I first learned about the bombing of Hiroshima in the ninth grade. We were assigned John Hersey’s “Hiroshima,” a long-form article that follows six survivors as they navigate the horrific aftermath of the atomic bomb. The article told of a city completely leveled, of all-engulfing fires, of dying infants, of severed breasts, of burnt skin melting off of faces and limbs. The images made a deeper impression on me than did most things from my high school education. I thought I knew about Hiroshima — what had happened, what had followed.
This fall break, I had the opportunity to visit Hiroshima for the first time with ART 429: Visual Japan, Past and Present. Prior to our trip, my professor had assigned Hersey’s book as well as the first volume of “Barefoot Gen,” a renowned autobiographical manga of one survivor’s childhood after the bomb. I had thought myself prepared for the descriptions of suffering and of gore — prepared, albeit in a cursory sense, for the “facts.” Nevertheless, the Hiroshima Peace Memorial Park took me by utter surprise.
The “street” I am writing about today has no name. It is a straight path, wide enough to be a boulevard in any large city, that leads from the northeast entrance of the over 1,300,000-square foot park to the Hiroshima Peace Memorial Museum. The long series of monuments begin at the northern end with what is known in English as the Children’s Peace Monument (the Japanese literally translates to “Statue of the Children of the Atomic Bomb”). The statue, which depicts a girl with a large origami crane above her, is based on the true story of Sadako Sasaki, a bombing victim who was only two years old in 1945 and suffered from no long-term symptoms until 1954, when she developed leukemia and died just one year later. Sadako’s belief that she would be cured if she folded 1,000 paper cranes became the origin for the now-universal connotation of peace found in paper cranes.
Nowadays, Sadako’s statue is surrounded by thousands of paper cranes sent from all around the world, enclosed in an enclave of glass cases. (Some of the recycled cranes have been made into postcards that act as entrance tickets to the museum.) As we examined the rainbows of cranes, we found ourselves surrounded by a group of Japanese elementary schoolchildren. At their teacher’s cue, the children began to recite pledges: pledges to be good to their parents, to value their friends, to recognize the importance of the people in their lives. This was followed by a song, one of the lines being, “The lives of my country’s peoples and other countries’ peoples are worth the same.” Behind them, older children salute the statue and hold moments of silence.
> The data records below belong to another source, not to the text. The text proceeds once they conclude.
Lemma verify_proving ru : ensures (proving ru) (verify p j) (ends (λ w, ∃ ru, proved ru w)) stopped.
Proof using Hp HF StoreLaws0.
  intros w (Hfr & Hres & Hprev & c & nb & kb & Hcur & Hc & Hkb & Hw). revert w Hw.
  apply get_run_spec. intros t. simpl. rewrite bool_decide_false by (by rewrite Hres). rewrite Hcur, Hprev.
  pose proof (verify_fine c nb kb Hc Hkb) as Hf.
  eapply ensures_bind; [apply (writeAndOpen_spec (mkFragment Verify c EmptyString) (verify_disk c nb kb) ru
      (wrapped (c, nb)) (just (c, nb)))|].
  - apply frag_ok_verify, Hc.
  - done.
  - done.
  - apply (verify_current c nb kb).
  - apply (restart_verify c nb kb).
  - intros [[]|e]; [|by intros w [Hw|Hw]; eapply have_stopped, Hw].
    intros w [Hd Hk]. exists ru. split; [by rewrite Hres|]. exists c, nb, kb. split_and!; auto.
    eapply knows_weaken; [exact Hk|done|]. intros k. apply (is_current_verify k c nb kb).
Qed.

#[local] Abbreviation closes := (λ (r : result Outcome) (w : W), stopped w ∧ ∀ out, r = Ok out → settled out w).

Lemma settle_clean c kb m ru cp (out : Outcome) : is_key_pair c kb → (out = Rotated c (ru_prev ru) ∨ out = Resumed c (ru_prev ru)) →
  ensures (have (clean_disk c kb m) ru (wrapped (c, kb)) cp)
    (r <- RemoveRotation e_fault;
     match r with Fail _ => ret (Fail errSettle) | Ok _ => ret (Ok out) end) closes stopped.
Proof using HG.
  intros Hc Hout.
  assert (Hst : ∀ m' w, have (rerot m' (clean_disk c kb m)) ru (wrapped (c, kb)) cp w → stopped w).
  { intros m' w Hw. eapply have_stopped, Hw. by apply clean_fine. }
  eapply ensures_bind.
  { eapply ensures_conseq; [by apply (rotation_emptied p e_fault HG (clean_disk c kb m) (knows ru (wrapped (c, kb)) cp))|done| |].
    - intros r w Hw. exact Hw.
    - intros w (m' & Hw). by eapply Hst. }
  intros [[]|e] w (m' & Hm & Hw); (split; [by eapply Hst|]); [|done].
  intros o [= <-]. rewrite (Hm eq_refl) in Hw. destruct Hw as [Hd (_ & Hwr & _)]. exists c, kb, (ru_prev ru). auto.
Qed.
Definition Compare (scheme : Scheme) (a b : string) : result Z :=
  match parse scheme a with
  | Fail e => Fail e
  | Ok pa =>
  match parse scheme b with
  | Fail e => Fail e
  | Ok pb =>
      if negb (p_a pa =? p_a pb) then Ok (sign (wrap64 (p_a pa - p_a pb)))
      else if negb (p_b pa =? p_b pb) then Ok (sign (wrap64 (p_b pa - p_b pb)))
      else if negb (p_c pa =? p_c pb) then Ok (sign (wrap64 (p_c pa - p_c pb)))
      else if negb (Bool.eqb (p_stable pa) (p_stable pb)) then (if p_stable pa then Ok 1 else Ok (-1))
      else if negb (p_dev pa =? p_dev pb) then Ok (sign (wrap64 (p_dev pa - p_dev pb)))
      else Ok 0
  end end.

Definition IsNewer (scheme : Scheme) (installed latest : string) : result bool :=
  match Compare scheme installed latest with
  | Fail e => Fail e
  | Ok c => Ok (c <? 0)
  end.

(** ** The order it computes *)

(** A version as its sort key: the three numbers, a stable release above every
    pre-release of its base, the counter. *)
Definition rank (p : parsed) : list Z := [p_a p; p_b p; p_c p; if p_stable p then 1 else 0; p_dev p].

Fixpoint lex (l l' : list Z) : comparison :=
  match l, l' with
  | [], [] => Eq
  | [], _ :: _ => Lt
  | _ :: _, [] => Gt
  | x :: l, y :: l' => match x ?= y with Eq => lex l l' | c => c end
  end.
Definition comparison_sign (c : comparison) : Z := match c with Lt => -1 | Eq => 0 | Gt => 1 end.

(** The reference: the same strings read with numbers of any size. *)
Definition submatches (scheme : Scheme) (v : string) : option (string * string * string * string) :=
  match scheme with SchemeCalVer => calverRe v | SchemeSemver => semverRe v end.
Definition exact (scheme : Scheme) (v : string) : option parsed := parsed_of decimal <$> submatches scheme v.
Definition fits (p : parsed) : Prop := Forall (λ n, n ≤ int64_max) (rank p).

Lemma lex_refl l : lex l l = Eq.
Proof. induction l as [|x l IH]; simpl; [done|]. by rewrite Z.compare_refl. Qed.
Lemma lex_antisym l l' : lex l' l = CompOpp (lex l l').
Proof.
  revert l'. induction l as [|x l IH]; intros [|y l']; simpl; try done.
  rewrite (Z.compare_antisym x y). destruct (x ?= y); simpl; auto.
Qed.
Lemma lex_trans l1 l2 l3 : lex l1 l2 ≠ Gt → lex l2 l3 ≠ Gt → lex l1 l3 ≠ Gt ∧ (lex l1 l3 = Eq → lex l1 l2 = Eq ∧ lex l2 l3 = Eq).
Proof.
  revert l2 l3. induction l1 as [|x l1 IH]; intros [|y l2] [|z l3]; simpl; try done.
  destruct (Z.compare_spec x y), (Z.compare_spec y z); subst; try done; intros H1 H2.
  - rewrite Z.compare_refl. by apply IH.
  - rewrite (proj2 (Z.compare_lt_iff _ _)) by lia. split; by intros [=].
  - rewrite (proj2 (Z.compare_lt_iff _ _)) by lia. split; by intros [=].
  - rewrite (proj2 (Z.compare_lt_iff _ _)) by lia. split; by intros [=].
Qed.
(** ** What comes out was verified *)

(** The manifest bytes [raw] may speak for [version] of the component: at or
    above the floor a configured verifier accepted a signature over exactly
    these bytes, and they name that version. *)
Definition trusted (comp : Component) (version raw signer : string) : Prop :=
  SignedManifestRequired comp version = true →
  ∃ v sig, verifier = Some v ∧ sig ≠ EmptyString ∧ v raw sig = Ok signer ∧ json_version raw = Ok version.

Lemma VerifyManifest_trusted comp version raw sig res :
  VerifyManifest comp version raw sig = Ok res → trusted comp version raw (default EmptyString res).
Proof.
  unfold VerifyManifest, trusted. intros H Hr. rewrite Hr in H. simpl in H.
  destruct (String.eqb_spec sig EmptyString) as [|Hs]; [done|].
  destruct verifier as [v|]; [|done].
  destruct (temp_file 0), (temp_file 1), (temp_file 2); try done.
  destruct (v raw sig) as [signer|e] eqn:Ev; [|by destruct (SignerExpiry sig)].
  destruct (json_version raw) as [mv|] eqn:Ej; [|done].
  destruct (String.eqb_spec mv version) as [->|]; simpl in H; [|done].
  assert (res = Some signer) as -> by congruence. eauto 6.
Qed.
(** Nothing is said of a signature that was not checked. *)
Lemma VerifyManifest_signer comp version raw sig s :
  VerifyManifest comp version raw sig = Ok (Some s) → SignedManifestRequired comp version = true.
Proof.
  unfold VerifyManifest. destruct (SignedManifestRequired comp version); [done|].
  by destruct (String.eqb sig EmptyString).
Qed.

Lemma path_plain_valid c : is_alnum c || is_mark c = true → path_plain c = true.
Proof. unfold path_plain. intros ->. done. Qed.
Lemma PathEscape_plain s : all_chars (λ c, is_alnum c || is_mark c) s = true → PathEscape s = s.
Proof.
  induction s as [|c s IH]; [done|]. cbn [all_chars PathEscape]. intros [Hc Hs]%andb_true_iff.
  by rewrite (path_plain_valid c Hc), IH.
Qed.
Lemma valid_all s : validPathSegment s = true → s ≠ EmptyString ∧ all_chars (λ c, is_alnum c || is_mark c) s = true.
Proof.
  destruct s as [|c s]; [done|]. unfold validPathSegment. rewrite !andb_true_iff. intros [[[_ _] Hc] Hs].
  split; [done|]. cbn [all_chars]. by rewrite Hc, Hs.
Qed.
Lemma PathEscape_valid s : validPathSegment s = true → PathEscape s = s.
Proof. intros [_ H]%valid_all. by apply PathEscape_plain. Qed.

Lemma tag_base_url base repo version image : ValidReleaseVersion version = true →
  tag_base base repo version +:+ "/" +:+ image =
  trim_slashes base +:+ "/" +:+ repo +:+ "/releases/download/" +:+ version +:+ "/" +:+ image.
Proof. intros Hv. unfold tag_base. rewrite (PathEscape_valid _ Hv), !app_assoc_s. done. Qed.

(** A descriptor of the loop: the URL is the release's own directory and one
    file name, and the digest is the one the manifest gives for that file. *)
Definition of_manifest (m : Manifest) (sha : ManifestArtifact → string) (compatible : string) (d : NodeImageDescriptor) : Prop :=
  ∃ a, a ∈ m_Artifacts m ∧ a_Image a = nd_Image d ∧ sha a = nd_SHA256 d ∧ nd_SHA256 d ≠ EmptyString ∧
       (compatible = EmptyString ∨ a_Compatible a = compatible) ∧ validPathSegment (nd_Image d) = true.

Lemma flashable_spec compatible version tagBase what none sha res raw sig l d :
  flashable compatible version tagBase what none sha res raw sig l = Ok d →
  nd_Version d = version ∧ nd_URL d = tagBase +:+ "/" +:+ nd_Image d ∧ nd_Signer d = default EmptyString res ∧
  ∃ a, a ∈ l ∧ a_Image a = nd_Image d ∧ sha a = nd_SHA256 d ∧ nd_SHA256 d ≠ EmptyString ∧
       (compatible = EmptyString ∨ a_Compatible a = compatible) ∧ validPathSegment (nd_Image d) = true.
Proof.
  induction l as [|a l IH]; [done|]. cbn [flashable].
  assert (Hnext : flashable compatible version tagBase what none sha res raw sig l = Ok d →
    nd_Version d = version ∧ nd_URL d = tagBase +:+ "/" +:+ nd_Image d ∧ nd_Signer d = default EmptyString res ∧
    ∃ a', a' ∈ a :: l ∧ a_Image a' = nd_Image d ∧ sha a' = nd_SHA256 d ∧ nd_SHA256 d ≠ EmptyString ∧
       (compatible = EmptyString ∨ a_Compatible a' = compatible) ∧ validPathSegment (nd_Image d) = true).
  { intros (H1 & H2 & H3 & a' & Ha' & H)%IH. split_and!; try done. exists a'. split; [by right|done]. }
  destruct (negb (String.eqb compatible EmptyString) && negb (String.eqb (a_Compatible a) compatible)) eqn:Ec; [done|].
  destruct (String.eqb_spec (a_Image a) EmptyString) as [|_]; simpl; [done|].
  destruct (String.eqb_spec (sha a) EmptyString) as [|Hsha]; simpl; [done|].
  destruct (validPathSegment (a_Image a)) eqn:Ev; simpl; [|done].
  intros [= <-]. cbn. rewrite (PathEscape_valid _ Ev). split_and!; try done.
  exists a. split_and!; try done; [by left|].
  apply andb_false_iff in Ec as [E|E]; apply negb_false_iff, String.eqb_eq in E; auto.
Qed.

(** ** The newest tag *)

Definition offered (comp : Component) (pre : bool) (rels : list ghRelease) (r : ghRelease) (ver : string) : Prop :=
  r ∈ rels ∧ candidate comp pre r = Some ver.
(** The running best: one of the candidates, and when its version can be read
    no candidate seen whose version can be read is newer. *)
Definition best_of (comp : Component) (pre : bool) (rels : list ghRelease) (o : option (ghRelease * string)) : Prop :=
  match o with
  | None => ∀ r ver, ¬ offered comp pre rels r ver
  | Some (r, ver) => offered comp pre rels r ver ∧
      (readable comp ver → ∀ r' ver', offered comp pre rels r' ver' → readable comp ver' → not_newer comp ver' ver)
  end.

Lemma offered_snoc comp pre rels r r' ver : offered comp pre (rels ++ [r]) r' ver ↔
  offered comp pre rels r' ver ∨ r' = r ∧ candidate comp pre r = Some ver.
Proof. unfold offered. rewrite elem_of_app, list_elem_of_singleton. naive_solver. Qed.

Lemma compare_readable comp v v' k : Compare (c_Scheme comp) v v' = Ok k → readable comp v ∧ readable comp v'.
Proof.
  unfold Compare, readable. destruct (parse (c_Scheme comp) v) as [p|]; [|done]. destruct (parse (c_Scheme comp) v') as [p'|]; [|done]. eauto.
Qed.

Lemma better_best comp pre rels r o : best_of comp pre rels o → best_of comp pre (rels ++ [r]) (better comp pre o r).
Proof.
  intros Ho. unfold better. destruct (candidate comp pre r) as [ver|] eqn:Ec.
  2: { destruct o as [[b bv]|]; simpl in *; [destruct Ho as [H1 H2]; split; [by apply offered_snoc; left|]; intros Hb|];
       intros ? ? [H|[_ H]]%offered_snoc; [by eapply H2|congruence|by eapply Ho|congruence]. }
  destruct o as [[b bv]|]; simpl in *.
  2: { split; [apply offered_snoc; auto|]. intros Hv ? ? [[]%Ho|[_ E]]%offered_snoc _.
       assert (ver' = ver) as -> by congruence. by apply not_newer_refl. }
  destruct Ho as [H1 H2]. destruct (Compare (c_Scheme comp) bv ver) as [k|e] eqn:Hk.
  - destruct (compare_readable _ _ _ _ Hk) as [Hb Hnew]. destruct (not_newer_total comp bv ver k Hb Hnew Hk) as [Hlt Hge].
    destruct (Z.ltb_spec k 0) as [Hk0|Hk0]; simpl; (split; [apply offered_snoc; auto|]); intros _ r' ver' [H|[_ E]]%offered_snoc Hv.
    + apply (not_newer_trans comp ver' bv ver); auto. by eapply H2.
    + assert (ver' = ver) as -> by congruence. by apply not_newer_refl.
    + by eapply H2.
    + assert (ver' = ver) as -> by congruence. auto.
  - simpl. split; [apply offered_snoc; auto|]. intros Hb r' ver' [H|[_ E]]%offered_snoc Hv; [by eapply H2|].
    assert (ver' = ver) as -> by congruence. destruct (readable_compare comp bv ver Hb Hv) as [k Hk']. congruence.
Qed.

Lemma pick_newest comp pre rels : best_of comp pre rels (pick comp pre rels).
Proof.
  unfold pick. induction rels as [|r rels IH] using rev_ind.
  - intros r ver [H _]. by apply not_elem_of_nil in H.
  - rewrite foldl_app. simpl. by apply better_best.
Qed.

Lemma pick_offered comp pre rels r ver : pick comp pre rels = Some (r, ver) → offered comp pre rels r ver.
Proof.
  unfold pick. revert r ver. induction rels as [|x rels IH] using rev_ind; [done|]. intros r ver.
  rewrite foldl_app, offered_snoc. cbn [foldl]. unfold better.
  destruct (candidate comp pre x) as [v|] eqn:Ec; [|by intros H; left; apply IH].
  destruct (foldl _ None rels) as [[b bv]|] eqn:Eb; [|intros [= <- <-]; by right].
  destruct (Compare _ _ _) as [c|]; [destruct (c <? 0)|]; intros [= <- <-]; try (by left; apply IH); by right.
Qed.

(** ** A release as it is offered *)
Lemma LatestFor_spec apiBase comp channel info : LatestFor apiBase comp channel = Ok (Some info) →
  ∃ rels raw, pick comp (String.eqb channel "dev") rels ≠ None ∧
    (∀ r ver, pick comp (String.eqb channel "dev") rels = Some (r, ver) → ver = i_Version info ∧ gh_TagName r = i_Tag info) ∧
    getJSON (apiBase +:+ "/repos/" +:+ c_Repo comp +:+ "/releases?per_page=100") = Ok rels ∧
    json_manifest raw = Ok (i_Manifest info) ∧ trusted comp (i_Version info) raw (i_Signer info) ∧
    (m_Version (i_Manifest info) = EmptyString ∨ m_Version (i_Manifest info) = i_Version info) ∧
    (∀ b sig, SignedManifest info = Some (b, sig) → b = raw ∧ SignedManifestRequired comp (i_Version info) = true).
Proof.
  unfold LatestFor. destruct (String.eqb (c_Repo comp) EmptyString); [done|].
  destruct (getJSON _) as [rels|] eqn:Erels; [|done].
  destruct (pick comp (String.eqb channel "dev") rels) as [[best ver]|] eqn:Ep; [|done].
  destruct (String.eqb (asset_url _ "manifest.json") EmptyString); [done|].
  destruct (fetchBytes (asset_url _ "manifest.json")) as [raw|]; [|done].
  set (sig := if String.eqb _ _ then _ else _).
  destruct (VerifyManifest comp ver raw sig) as [res|] eqn:Ev; [|done].
  destruct (json_manifest raw) as [m|] eqn:Em; [|done].
  destruct (negb _ && negb _) eqn:Emv; [done|]. intros [= <-]. cbn.
  exists rels, raw. split_and!; try done.
  - by rewrite Ep.
  - rewrite Ep. by intros r v [= <- <-].
  - by apply VerifyManifest_trusted in Ev.
  - apply andb_false_iff in Emv as [E|E]; apply negb_false_iff, String.eqb_eq in E; auto.
  - intros b sg. unfold SignedManifest. cbn. destruct res as [s|]; simpl; [|done].
    apply VerifyManifest_signer in Ev. destruct (_ || _); [done|]. intros [= <- <-]. done.
Qed.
The remaining road to the museum is no less saturated with such explicit salutations to peace — from the Peace Flame, lit in 1964 and which will continue to burn until every nuclear weapon in the world is destroyed, to the Peace Fountain, erected in honor of the burn victims’ requests for water, and finally to the Memorial Cenotaph near the center of the park. The Cenotaph, which holds the names of all those killed by the bomb, is covered by a saddle-shaped, concrete arch that, when looked through its center, aligns the Flame, the Children’s Peace Monument and, all the way across the river, the A-Bomb Dome — the building closest to the hypocenter of the explosion that remained partially standing. The Dome has been kept in its half-ruined state for 70 years now, and stands as a symbol for reflection on the nation’s catastrophic memories.
In hindsight, when approaching a straight-edged boulevard with an arch in its center, the design’s intention for visitors to look back on all these monuments seems intuitive. Yet the distractions were endless: the sprawling crowds of visitors (despite it being a regular weekday), the songs, the potent symbolism of each monument and the schoolchildren approaching foreigners with their field trip assignment, nervously asking in English for people’s hometowns and “peace messages” in exchange for paper cranes.
Whatever the reason, the image through the arch came as a shock. It is a shock that, even after writing all this, I have yet to fully digest. What does it mean to maintain a ruin as a ruin, a gaping wound in a healing city? What does it mean to condemn violence with images of the most extreme violence? How does one teach children to categorically promote “peace,” almost as a motto, and why don’t we see this more often?
I have long been told that Hiroshima is a place that every person in the world should visit. In this sense, seeing it in person was somehow both underwhelming and overwhelming; I was not shaken to tears, like many have reported, but I was certainly shaken, and thoughtful, and will continue to be for — the cliché is not used lightly here — the rest of my life.